Are Posthumously Conceived Children Entitled to Social Security Survivor Benefits

In 2012, The Supreme Court of the United States decided a case called Astrue v. Capato which held that state laws must be used to determine whether a child-parent relationship exists for children who were conceived posthumously.  After this case came down from The Supreme Court, the Social Security Administration had to withdraw its Acquiescence Ruling (AR) 05-1(9), which was based on the premise that the biological child of an insured individual who was conceived by artificial means following the insured’s death is the insured’s “child” for purposes of determining survivor’s benefits eligibility.  Now, children must look to the state laws of where their parent was considered domiciled at the time of death to determine whether they are entitled to these benefits.

To the disappointment of many, the Astrue decision shut the door on automatic eligibility for survivor benefits for a posthumously conceived child.
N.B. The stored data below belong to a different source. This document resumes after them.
Lemma merged_rows_unjoinable (R1 R2 : list Result) (r : Result)
    (A : list Athlete) (C : list Coach) :
  unjoinable r A C = true ->
  merged_rows (R1 ++ r :: R2) A C = merged_rows (R1 ++ R2) A C.
Proof.
  intros Hu. unfold merged_rows.
  rewrite !filter_app, !inner_join_app. f_equal.
  simpl. destruct (qualifies r); [|reflexivity].
  change (inner_join r_athlete_id a_athlete_id pair_athlete
            (r :: filter qualifies R2) A)
    with (map (pair_athlete r)
              (filter (fun a => a_athlete_id a =? r_athlete_id r) A)
          ++ inner_join r_athlete_id a_athlete_id pair_athlete
               (filter qualifies R2) A).
  now rewrite inner_join_app, unjoinable_no_rows.
Qed.

(** ** The transform step: the claims *)

Section TransformClaims.
Context `{ArgSort}.

Lemma sort_values_desc_singleton (e : RankingEntry) :
  sort_values_desc [e] = [e].
Proof.
  apply Permutation_length_1_inv, Permutation_sym, sort_values_desc_perm.
Qed.

Lemma top_coaches_of_positive (merged : list MergedRow) (e : RankingEntry) :
  In e (top_coaches_of merged) -> 1 <= first_places e.
Proof.
  intros He. apply top_coaches_of_In in He.
  rewrite (groupby_size_count _ _ He).
  apply groupby_size_In, In_count_pos in He.
  unfold group_size. lia.
Qed.

(** C1, as amended: on three non-empty record sets the transform step
    returns a ranking whose length is min(3, number of distinct coach
    names having at least one qualifying result joined through to a
    coach record of that name), and every entry has a count of at
    least one: a name without qualifying result gets no entry. *)
Theorem top_k_length (R : list Result) (A : list Athlete) (C : list Coach) :
  R <> [] -> A <> [] -> C <> [] ->
  exists out,
    compute_top_k R A C = Ok out
    /\ length out = Nat.min 3 (distinct_qualifying_names R A C)
    /\ Forall (fun e => 1 <= first_places e) out.
Proof.
  intros HR HA HC. eexists. split; [now apply compute_top_k_frames|].
  split.
  - now rewrite top_coaches_of_length, unique_length_qualifying.
  - apply Forall_forall. apply top_coaches_of_positive.
Qed.

(** C2: whenever the transform step returns a ranking, each entry's
    count is greater than or equal to the count of the entry after
    it. *)
Theorem top_k_sorted (R : list Result) (A : list Athlete) (C : list Coach)
    (out : list RankingEntry) :
  compute_top_k R A C = Ok out -> sorted_desc out.
Proof.
  intros E. apply compute_top_k_Ok in E. destruct E as [_ ->].
  apply top_coaches_of_sorted.
Qed.

(** C3: on the example of the specification the transform step returns
    exactly [("A", 2)], whatever the tie-break of the sort. *)
Theorem top_k_spec_example :
  compute_top_k spec_results spec_athletes spec_coaches
  = Ok [mkEntry "A" 2].
Proof.
  rewrite compute_top_k_frames by discriminate.
  unfold top_coaches_of.
  replace (groupby_size _) with [mkEntry "A" 2] by reflexivity.
  now rewrite sort_values_desc_singleton.
Qed.

(** C4: on an empty results record set the transform step raises
    KeyError('place') instead of returning an empty ranking: the frame
    built from the empty list has no column to filter on. *)
Theorem top_k_empty_results_raises (A : list Athlete) (C : list Coach) :
  compute_top_k [] A C = Raise (KeyError "place").
Proof. reflexivity. Qed.

(** C5: with an empty athletes record set every result row is one whose
    athlete_id matches no athlete record, and the transform step raises
    KeyError('athlete_id') instead of dropping the rows: the frame built
    from the empty list has no column to merge on. *)
Theorem unjoinable_row_empty_athletes_raises (R1 R2 : list Result)
    (r : Result) (C : list Coach) :
  unjoinable r [] C = true
  /\ compute_top_k (R1 ++ r :: R2) [] C = Raise (KeyError "athlete_id").
Proof.
  split; [reflexivity|]. now destruct R1.
Qed.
It also opened the floodgates for litigation on interpreting state law to determine whether these benefits are to be given.

Some states, for example, Utah, have already decided cases on this issue and held that “an agreement leaving frozen semen to the deceased donor’s wife does not, without more, confer on the donor the status of a parent for purposes of social security benefits.” The Court in this case found the Agreement did not include the donor’s consent to be a parent, therefore the child was not eligible to receive survivor’s benefits.  Other states, such as Washington, have interpreted their laws to allow a child in this situation to inherit the survivor’s benefits.